"Она шла по заваленному снегом городу. Было далеко за полночь.
Улицы казались совсем безлюдными. И вымершими.
Ночные магазины выплёскивали в темень одиноких припозднившихся покупателей. Они опасливо озирались по сторонам. Ухватывали покрепче свои пакеты и авоськи. И спешили к себе, в тёплые дома.
Слегка покачиваясь. Стряхивая, оседающий на шапку и воротник снег. Жмурясь, от падающих на лицо крупных снежинок. Попадая высокими шпильками в трещины и выбоины. Причудливо выщербленные в толстой корке льда, покрывавшей тротуар. Она неуклюже спотыкалась. Нелепо взмахивала руками, пытаясь сохранить равновесие. Тихо и обречённо материлась. И укористо прибавляла: "Надо меньше пить... Надо меньше пить..."
Настроение было вялое и выдохшееся.
Предновогодний корпоратив сначала повеселил, отвлёк и раззадорил. Но, к концу вечера стало скучно, пусто и тошно. Подвыпивший коллектив традиционно развалился по парочкам. Яро семейные, пенсионеры и язвенники покинули торжество вскоре после официальной части. Оставшиеся - крепкие печенью и подвижные моралью - вызывали у неё привычно подавляемое отвращение и глухую боль.
Нет, они не были как-то особенно плохи или извращены. Но, в этом-то и было всё дело.
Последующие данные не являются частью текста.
(* ===== verification/Bits.v ===== *)
(** * Bit operations ([absl/numeric/internal/bits.h], [absl/numeric/bits.h])

    The portable branch of each function - the one compiled when no builtin
    is available - against arithmetic definitions: the number of leading and
    trailing zero bits, rotations, and the powers of two around a number.
    [VarintSize32] and its kin rest on these. *)

From S2P Require Import Prelude.
Local Open Scope Z_scope.
Local Open Scope list_scope.

(** ** Functions of the headers *)

(** [static_cast<T>(x << s)] and [~x] for an unsigned type of [w] bits. *)
Definition shlU (w x s : Z) : Z := wrapU w (Z.shiftl x s).
Definition notU (w x : Z) : Z := wrapU w (Z.lnot x).

Definition IsPowerOf2 (x : Z) : bool := negb (x =? 0) && (Z.land x (wrapU 32 (x - 1)) =? 0).

(** [s & (digits - 1)] and [(-s) & (digits - 1)] for an [int] [s]. *)
Definition RotateRight (w x s : Z) : Z :=
  Z.lor (wrapU w (Z.shiftr x (Z.land s (w - 1)))) (shlU w x (Z.land (- s) (w - 1))).

Definition RotateLeft (w x s : Z) : Z :=
  Z.lor (shlU w x (Z.land s (w - 1))) (wrapU w (Z.shiftr x (Z.land (- s) (w - 1)))).

(** The string literal that is subscripted, with its terminator. *)
Definition clz_table : list Z := [4; 3; 2; 2; 1; 1; 1; 1; 0; 0; 0; 0; 0; 0; 0; 0].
Они - люди с которыми она работала вместе уже много лет - были среднестатистическими, обычными. Она прекрасно осознавала, что в любой другой фирме трудятся точно такие же мужчины и женщины. Так что, бежать было некуда. Но, эта - привычная, легко оправдываемая и плохо скрываемая - аморальность. Вызывала у неё приступы тошноты и дикую тоску.
То, что происходило на её глазах, уже очень давно. Не было раскованностью, вызванной осознанной свободой. И уж тем более, не было - серьёзными чувствами и отношениями. Ради которых - "на позор, на дыбу, на смерть".
Это был - проходной, ничего не значащий, беззлобный адюльтер. Популярный пролетарский формат "любви" её современников и соплеменников. Другими словами - банальная грязь, порождённая природной нечистоплотностью.
Она считала их хорошими работниками. И уважала за деловые качества. Потому, преображения этих людей во время коллективных загулов. Ставили её в тупик. И вносили диссонанс в её картину мира. Чтобы не говорили, лично она ставила человеческие качества выше профессиональных. Всегда. И везде.
Она знала, что в стылой, тёмной квартире её никто не ждёт. Что ввалившись в прихожую, она кинет шубку на вешалку, стянет с усталых ног сапожки. Пройдёт на кухню. И не включая света, достанет из холодильника бутылку "мартини". И глядя в окно, за которым метёт и метёт вьюга. Будет тихонько отхлёбывать из высокого фужера. И плакать.
Она знала, что может снова выйти замуж. И в её прихожей появится чья-то мужская одежда и обувь сорок третьего размера. И чей-то зычный баритон будет спрашивать её, как прошла вечеринка.
Но, предпочитала одиночество. Люди приучили её ненавидеть и презирать подлость и измену.
Даже гипотетическую и потенциальную."